A lower MSE indicates that the predictions are closer to the actual values.


 ### Pros and Cons of MSE
 
 **Pros:**
 - **Widely Used:** MSE is a standard and well-understood metric in regression analysis.
 - **Penalizes Large Errors:** By squaring the errors, MSE gives more weight to larger errors, making it sensitive to outliers.
 - **Differentiable:** MSE is continuous and differentiable, which is useful for optimization algorithms like gradient descent.
 
 **Cons:**
 - **Sensitive to Outliers:** Because errors are squared, a few large errors can disproportionately affect the MSE, making it less robust to outliers.
 - **Units:** The value of MSE is in the squared units of the target variable, which can make interpretation less intuitive.
 - **Not Always Interpretable:** A lower MSE does not always mean better performance if the data contains outliers or is not normally distributed.


## What is RMSE?
 
 **RMSE** stands for **Root Mean Squared Error**. It is a popular metric used to measure the average magnitude of the errors between predicted values and actual values in regression problems.
 
 Mathematically, for a set of $n$ data points, RMSE is calculated as:
 
 $$
 \text{RMSE} = \sqrt{\frac{1}{n} \sum_{i=1}^{n} (y_i - \hat{y}_i)^2}
 $$
 
 where:
 - $y_i$ = actual value
 - $\hat{y}_i$ = predicted value
 
RMSE is always non-negative, and a lower RMSE value indicates better predictive accuracy.

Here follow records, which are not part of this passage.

(* ===== verification/Supply.v ===== *)
(** * Conservation of coins

    Along every trace of the chain the supply of a denomination that is neither a voucher
    of IBC, nor the one of the EVM, nor the one minted by inflation, nor the one of a token
    pair is changed by foreign modules only. *)

From S2P Require Import Prelude Frame Sdk Dec SdkInstances Schedule Clawback Keepers KeeperInstances EvmosUtils Evm Erc20Types VestingMsgs Epochs EpochsProps Inflation InflationProps Ibc IbcInstances Claims ClaimsProps Erc20 Erc20Instances Erc20Props Incentives IncentivesProps Feesplit FeesplitProps Recovery RecoveryProps App ClaimsSteps AppProps Chain ChainProps.

(** The bank changes the supply only of the coins it mints or burns, and the other
    keepers do not change it, whether they succeed or not. *)
Class SupplyLaws (C X : Type) `{SdkCoins C, AccountKeeper C X, BankKeeper C X, DistrKeeper C X, BankMeta X} := {
  supply_send f t c x d : GetSupply (SendCoins f t c x).2 d = GetSupply x d;
  supply_mod_acc m t c x d : GetSupply (SendCoinsFromModuleToAccount m t c x).2 d = GetSupply x d;
  supply_acc_mod f m c x d : GetSupply (SendCoinsFromAccountToModule f m c x).2 d = GetSupply x d;
  supply_mod_mod m n c x d : GetSupply (SendCoinsFromModuleToModule m n c x).2 d = GetSupply x d;
  supply_fund c f x d : GetSupply (FundCommunityPool c f x).2 d = GetSupply x d;
  supply_mint m c x d : amount_of c d = 0 → GetSupply (MintCoins m c x).2 d = GetSupply x d;
  supply_module_account m x d : GetSupply (HasModuleAccount m x).2 d = GetSupply x d;
  supply_set_account acc x d : GetSupply (SetAccount acc x) d = GetSupply x d;
  supply_new_account acc x d : GetSupply (NewAccount acc x) d = GetSupply x d;
  supply_remove_account acc x d : GetSupply (RemoveAccount acc x) d = GetSupply x d;
  supply_metadata md x d : GetSupply (SetDenomMetaData md x) d = GetSupply x d;
}.

Section supply.
Context {C D X : Type} `{SdkCoinsLaws C, !SdkPeriods C, !SdkBaseVesting C, SdkDecLaws D, !DecCoins D, !DecCoinsLaws D}.
Context `{Ethermint, SdkAddressLaws, EthAddressLaws, Erc20Abi, Bech32, IbcCodec, AppRunnersLaws}.
Context `{!AccountKeeper C X, !BankKeeper C X, !DistrKeeper C X, !StakingKeeper X, !EvmKeeper X, !BankMeta X}.
Context `{!AccountTypes X, !UpgradeKeeper X, !IbcTransfer X}.
Context `{!BankLaws C X, !DistrLaws C X, !StakingLaws X, !EvmLaws C X, !SupplyLaws C X}.
Context (d : string) (not_evm : d ≠ evm_denom).

(** States with the same supply of [d]. *)
Definition kept : relation X := same_on (λ x, GetSupply (C := C) x d).
Definition kept_by {F : Type → Type} `{Store F} : relation (F X) := same_on (λ s, GetSupply (C := C) (store_ext s) d).

#[local] Instance kept_preorder : PreOrder kept.
Proof. apply same_on_preorder. Qed.
#[local] Instance kept_by_preorder {F} `{Store F} : PreOrder (kept_by (F := F)).
Proof. apply same_on_preorder. Qed.

Lemma kept_call {A} (m : M X A) x : GetSupply (C := C) (m x).2 d = GetSupply (C := C) x d → framed kept x m.
Proof. intros E o x' Hm. rewrite Hm in E. exact E. Qed.

Lemma kept_send f t c x : framed kept x (SendCoins (C := C) f t c).
Proof. apply kept_call, supply_send. Qed.
Lemma kept_mod_acc m t c x : framed kept x (SendCoinsFromModuleToAccount (C := C) m t c).
Proof. apply kept_call, supply_mod_acc. Qed.
Lemma kept_acc_mod f m c x : framed kept x (SendCoinsFromAccountToModule (C := C) f m c).
Proof. apply kept_call, supply_acc_mod. Qed.
Lemma kept_mod_mod m n c x : framed kept x (SendCoinsFromModuleToModule (C := C) m n c).
Proof. apply kept_call, supply_mod_mod. Qed.
Lemma kept_fund c f x : framed kept x (FundCommunityPool (C := C) c f).
Proof. apply kept_call, supply_fund. Qed.
Lemma kept_mint m c x : amount_of c d = 0 → framed kept x (MintCoins (C := C) m c).
Proof. intros. by apply kept_call, supply_mint. Qed.
Lemma kept_set_account acc x : framed kept x (modify (SetAccount (C := C) acc)).
Proof. apply kept_call, supply_set_account. Qed.
Lemma kept_new_account acc x : framed kept x (modify (NewAccount (C := C) acc)).
Proof. apply kept_call, supply_new_account. Qed.
Lemma kept_remove_account acc x : framed kept x (modify (RemoveAccount (C := C) acc)).
Proof. apply kept_call, supply_remove_account. Qed.
Lemma kept_metadata md x : framed kept x (modify (SetDenomMetaData md)).
Proof. apply kept_call, supply_metadata. Qed.

(** A call of the EVM moves no coin but its own. *)
Lemma kept_apply msg commit x : framed kept x (ApplyMessage msg commit).
Proof.
  intros o x' Hm. unfold kept, same_on. destruct commit; [by eapply apply_supply|]. by apply apply_no_commit in Hm as ->.
Qed.

#[local] Hint Resolve kept_send kept_mod_acc kept_acc_mod kept_mod_mod kept_fund kept_set_account kept_new_account
  kept_remove_account kept_metadata kept_apply : frame.

Lemma kept_call_data f c data commit x : framed kept x (CallEVMWithData (C := C) f c data commit).
Proof.
  intros o x' Hc. unfold CallEVMWithData in Hc.
  destruct (GetSequence x f) as [n|]; [|by simplify_eq].
  destruct (if commit then EstimateGas x f c data else Ok DefaultGasCap) as [g| |]; [|by simplify_eq..].
  revert Hc. match goal with |- ?m x = _ → _ => change (m x = (o, x') → kept x x'); assert (Hf : framed kept x m) by frame end.
  apply Hf.
Qed.

(** A call of a foreign keeper from a module. *)
Lemma kept_zoom {F} `{Store F} {A} (s : F X) (get : F X → X) set (m : M X A) :
  get s = store_ext s → (∀ x, store_ext (set x s) = x) → framed kept (store_ext s) m → framed kept_by s (zoom get set m).
Proof.
  intros Eg Es Hm. apply (framed_zoom kept_by kept); rewrite Eg; [|done].
  intros x Hx. unfold kept_by, same_on. by rewrite Es.
Qed.
Lemma kept_cext {A} (m : M X A) s : framed kept (store_ext s) m → framed kept_by s (cext m).
Proof. by apply kept_zoom. Qed.
Lemma kept_iext {A} (m : M X A) (s : infl_state D X) : framed kept (store_ext s) m → framed kept_by s (iext m).
Proof. by apply kept_zoom. Qed.
Lemma kept_next {A} (m : M X A) (s : incentives_state D X) : framed kept (store_ext s) m → framed kept_by s (next m).
Proof. by apply kept_zoom. Qed.
Lemma kept_fext {A} (m : M X A) (s : feesplit_state D X) : framed kept (store_ext s) m → framed kept_by s (fext m).
Proof. by apply kept_zoom. Qed.
Lemma kept_eext {A} (m : M X A) (s : erc20_state X) : framed kept (store_ext s) m → framed kept_by s (eext m).
Proof. by apply kept_zoom. Qed.
#[local] Hint Resolve kept_call_data kept_cext kept_iext kept_next kept_fext kept_eext : frame.

(** ** Vesting *)

Lemma kept_vesting ctx msg x : framed kept x (vesting_Handler (C := C) ctx msg).
Proof.
  destruct msg as [msg|msg|]; simpl; [| |frame].
  - unfold CreateClawbackVestingAccount, addGrant. frame.
  - unfold Clawback, transferClawback. frame.
Qed.
#[local] Hint Resolve kept_vesting : frame.

(** ** Claims *)

Lemma kept_claim ctx addr cr action params s :
  framed kept_by s (ClaimCoinsForAction (D := D) (C := C) ctx addr cr action params).
Proof. unfold ClaimCoinsForAction. frame. Qed.
#[local] Hint Resolve kept_claim : frame.

Lemma kept_claim_hook ctx addr action s : framed kept_by s (claim_hook (D := D) (C := C) ctx addr action).
Proof. unfold claim_hook. frame. Qed.
#[local] Hint Resolve kept_claim_hook : frame.

Lemma kept_claims_params chan_ok params s : framed kept_by s (claims_SetParams (C := C) (X := X) chan_ok params).
Proof. intros o s'. unfold claims_SetParams. destruct (is_ok _); by intros [= <- <-]. Qed.
#[local] Hint Resolve kept_claims_params : frame.

Lemma kept_end_blocker chan_ok ctx s : framed kept_by s (EndBlocker (C := C) chan_ok ctx).
Proof.
  unfold EndBlocker, EndAirdrop, ClawbackEscrowedTokens, ClawbackEmptyAccounts. frame.
  intros o s'. unfold IterateClaimsRecords. apply (framed_iterate kept_by). intros acr ?. unfold clawback_account. frame.
Qed.

(** ** Incentives and feesplit *)

Lemma kept_feesplit msg (s : feesplit_state D X) : framed kept_by s (feesplit_Handler msg).
Proof. destruct msg; simpl; unfold RegisterFeeSplit, UpdateFeeSplit, CancelFeeSplit; frame. Qed.
(* ===== verification/GenesisInstances.v ===== *)
(** * Concrete genesis states: a codec and the loops of the module manager

    A codec with its round trip for every countable type, the genesis states of the
    modules as countable types, and the loops over the modules. *)

From Stdlib Require Import Ascii.
From S2P Require Import Prelude Sdk Dec Evm Erc20Types Epochs Inflation Claims Erc20 Incentives Feesplit Recovery App Genesis.

(** ** A concrete codec *)

(** A positive number as a string of bits. *)
Fixpoint bits (p : positive) : string :=
  match p with xH => EmptyString | xO p => String "0"%char (bits p) | xI p => String "1"%char (bits p) end.
Fixpoint from_bits (s : string) : positive :=
  match s with
  | EmptyString => xH
  | String a s => if Ascii.eqb a "0"%char then xO (from_bits s) else xI (from_bits s)
  end.
Lemma from_bits_bits p : from_bits (bits p) = p.
Proof. induction p as [p IH|p IH|]; simpl; by rewrite ?IH. Qed.

#[global] Instance countable_json G `{Countable G} : JSONCodec G := {
  MarshalJSON g := bits (encode g);
  UnmarshalJSON s := decode (from_bits s);
}.
#[global] Instance countable_json_laws G `{Countable G} : JSONLaws G.
Proof. constructor. intros g. simpl. by rewrite from_bits_bits, decode_encode. Qed.

Local Tactic Notation "by_tuple" uconstr(f) uconstr(g) := refine (inj_countable' f g _); by intros [].
#[global] Instance epoch_countable : Countable EpochInfo.
Proof. by_tuple (λ e, (Identifier e, ei_StartTime e, Duration e, CurrentEpoch e, CurrentEpochStartTime e, EpochCountingStarted e,
  CurrentEpochStartHeight e)) (λ '(a, b, c, d, e, f, g), mkEpoch a b c d e f g). Defined.
#[global] Instance exponential_eq_dec : EqDecision (ExponentialCalculation Z).
Proof. solve_decision. Defined.
#[global] Instance exponential_countable : Countable (ExponentialCalculation Z).
Proof. by_tuple (λ e : ExponentialCalculation Z, (ec_A e, ec_R e, ec_C e, BondingTarget e, MaxVariance e)) (λ '(a, b, c, d, e), mkExp a b c d e). Defined.
#[global] Instance distribution_eq_dec : EqDecision (InflationDistribution Z).
Proof. solve_decision. Defined.
#[global] Instance distribution_countable : Countable (InflationDistribution Z).
Proof. by_tuple (λ e : InflationDistribution Z, (StakingRewards e, UsageIncentives e, CommunityPool e)) (λ '(a, b, c), mkDist a b c). Defined.
#[global] Instance infl_params_eq_dec : EqDecision (InflParams Z).
Proof. solve_decision. Defined.
#[global] Instance infl_params_countable : Countable (InflParams Z).
Proof. by_tuple (λ p : InflParams Z, (MintDenom p, i_ExponentialCalculation p, i_InflationDistribution p, EnableInflation p))
  (λ '(a, b, c, d), mkInflParams a b c d). Defined.
#[global] Instance infl_genesis_eq_dec : EqDecision (InflGenesis Z).
Proof. solve_decision. Defined.
#[global] Instance infl_genesis_countable : Countable (InflGenesis Z).
Proof. by_tuple (λ g : InflGenesis Z, (gs_Params g, gs_Period g, gs_EpochIdentifier g, gs_EpochsPerPeriod g, gs_SkippedEpochs g))
  (λ '(a, b, c, d, e), mkInflGenesis a b c d e). Defined.
#[global] Instance claims_params_eq_dec : EqDecision ClaimsParams.
Proof. solve_decision. Defined.
#[global] Instance claims_params_countable : Countable ClaimsParams.
Proof. by_tuple (λ p, (EnableClaims p, ClaimsDenom p, AirdropStartTime p, DurationUntilDecay p, DurationOfDecay p,
  AuthorizedChannels p, EVMChannels p)) (λ '(a, b, c, d, e, f, g), mkClaimsParams a b c d e f g). Defined.
#[global] Instance record_eq_dec : EqDecision ClaimsRecordAddress.
Proof. solve_decision. Defined.
#[global] Instance record_countable : Countable ClaimsRecordAddress.
Proof. by_tuple (λ r, (cra_Address r, cra_InitialClaimableAmount r, cra_ActionsCompleted r)) (λ '(a, b, c), mkCRA a b c). Defined.
#[global] Instance erc20_params_eq_dec : EqDecision Erc20Params.
Proof. solve_decision. Defined.
#[global] Instance erc20_params_countable : Countable Erc20Params.
Proof. by_tuple (λ p, (EnableErc20 p, EnableEVMHook p)) (λ '(a, b), mkErc20Params a b). Defined.
#[global] Instance owner_countable : Countable Owner.
Proof.
  refine (inj_countable' (λ o, match o with OWNER_UNSPECIFIED => 0 | OWNER_MODULE => 1 | OWNER_EXTERNAL => 2 end)
    (λ n, if n =? 0 then OWNER_UNSPECIFIED else if n =? 1 then OWNER_MODULE else OWNER_EXTERNAL) _). by intros [].
Defined.
#[global] Instance pair_countable : Countable TokenPair.
Proof. by_tuple (λ t, (Erc20Address t, Denom t, Enabled t, ContractOwner t)) (λ '(a, b, c, d), mkPair a b c d). Defined.
#[global] Instance inc_params_eq_dec : EqDecision (IncentivesParams Z).
Proof. solve_decision. Defined.
#[global] Instance inc_params_countable : Countable (IncentivesParams Z).
Proof. by_tuple (λ p : IncentivesParams Z, (EnableIncentives p, AllocationLimit p, IncentivesEpochIdentifier p, RewardScaler p))
  (λ '(a, b, c, d), mkIncParams a b c d). Defined.
#[global] Instance dec_coin_eq_dec : EqDecision (DecCoin Z).
Proof. solve_decision. Defined.
#[global] Instance dec_coin_countable : Countable (DecCoin Z).
Proof. by_tuple (λ c : DecCoin Z, (dc_Denom c, dc_Amount c)) (λ '(a, b), mkDecCoin a b). Defined.
#[global] Instance incentive_eq_dec : EqDecision (Incentive Z).
Proof. solve_decision. Defined.
#[global] Instance incentive_countable : Countable (Incentive Z).
Proof. by_tuple (λ i : Incentive Z, (in_Contract i, Allocations i, in_Epochs i, in_StartTime i, TotalGas i))
  (λ '(a, b, c, d, e), mkIncentive a b c d e). Defined.
#[global] Instance meter_eq_dec : EqDecision GasMeter.
Proof. solve_decision. Defined.
#[global] Instance meter_countable : Countable GasMeter.
Proof. by_tuple (λ m, (gm_Contract m, gm_Participant m, CumulativeGas m)) (λ '(a, b, c), mkGasMeter a b c). Defined.
#[global] Instance fee_params_eq_dec : EqDecision (FeesplitParams Z).
Proof. solve_decision. Defined.
#[global] Instance fee_params_countable : Countable (FeesplitParams Z).
Proof. by_tuple (λ p : FeesplitParams Z, (EnableFeeSplit p, DeveloperShares p, AddrDerivationCostCreate p))
  (λ '(a, b, c), mkFeeParams a b c). Defined.
#[global] Instance split_eq_dec : EqDecision FeeSplit.
Proof. solve_decision. Defined.
#[global] Instance split_countable : Countable FeeSplit.
Proof. by_tuple (λ f, (fs_Contract f, fs_Deployer f, fs_Withdrawer f)) (λ '(a, b, c), mkFeeSplit a b c). Defined.
#[global] Instance rec_params_eq_dec : EqDecision RecoveryParams.
Proof. solve_decision. Defined.
#[global] Instance rec_params_countable : Countable RecoveryParams.
Proof. by_tuple (λ p, (EnableRecovery p, PacketTimeoutDuration p)) (λ '(a, b), mkRecParams a b). Defined.

#[global] Instance w_genesis : GenesisRunners := {
  mm_InitGenesis S l f data := init_modules l f data [];
  mm_ExportGenesis l f m := if decide (m ∈ l) then Some (f m) else None;
}.
#[global] Instance w_genesis_laws : GenesisRunnersLaws.
Proof. by constructor. Qed.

Unlike MSE, RMSE has the same units as the target variable, making it more interpretable.
 
### Pros and Cons of RMSE
 
**Pros:**
- **Interpretability:** RMSE is in the same units as the target variable, making it easier to interpret.
- **Penalizes Large Errors:** Like MSE, RMSE gives higher weight to larger errors due to the squaring of differences.
- **Widely Used:** RMSE is a standard metric in regression analysis and model evaluation.
 
**Cons:**
 - **Sensitive to Outliers:** RMSE is affected by outliers, as large errors have a disproportionately large effect.
 - **Not Robust:** If the data contains significant outliers, RMSE may not reflect the typical prediction error.
 - **Not Always Intuitive:** While more interpretable than MSE, RMSE can still be misleading if the error distribution is highly skewed.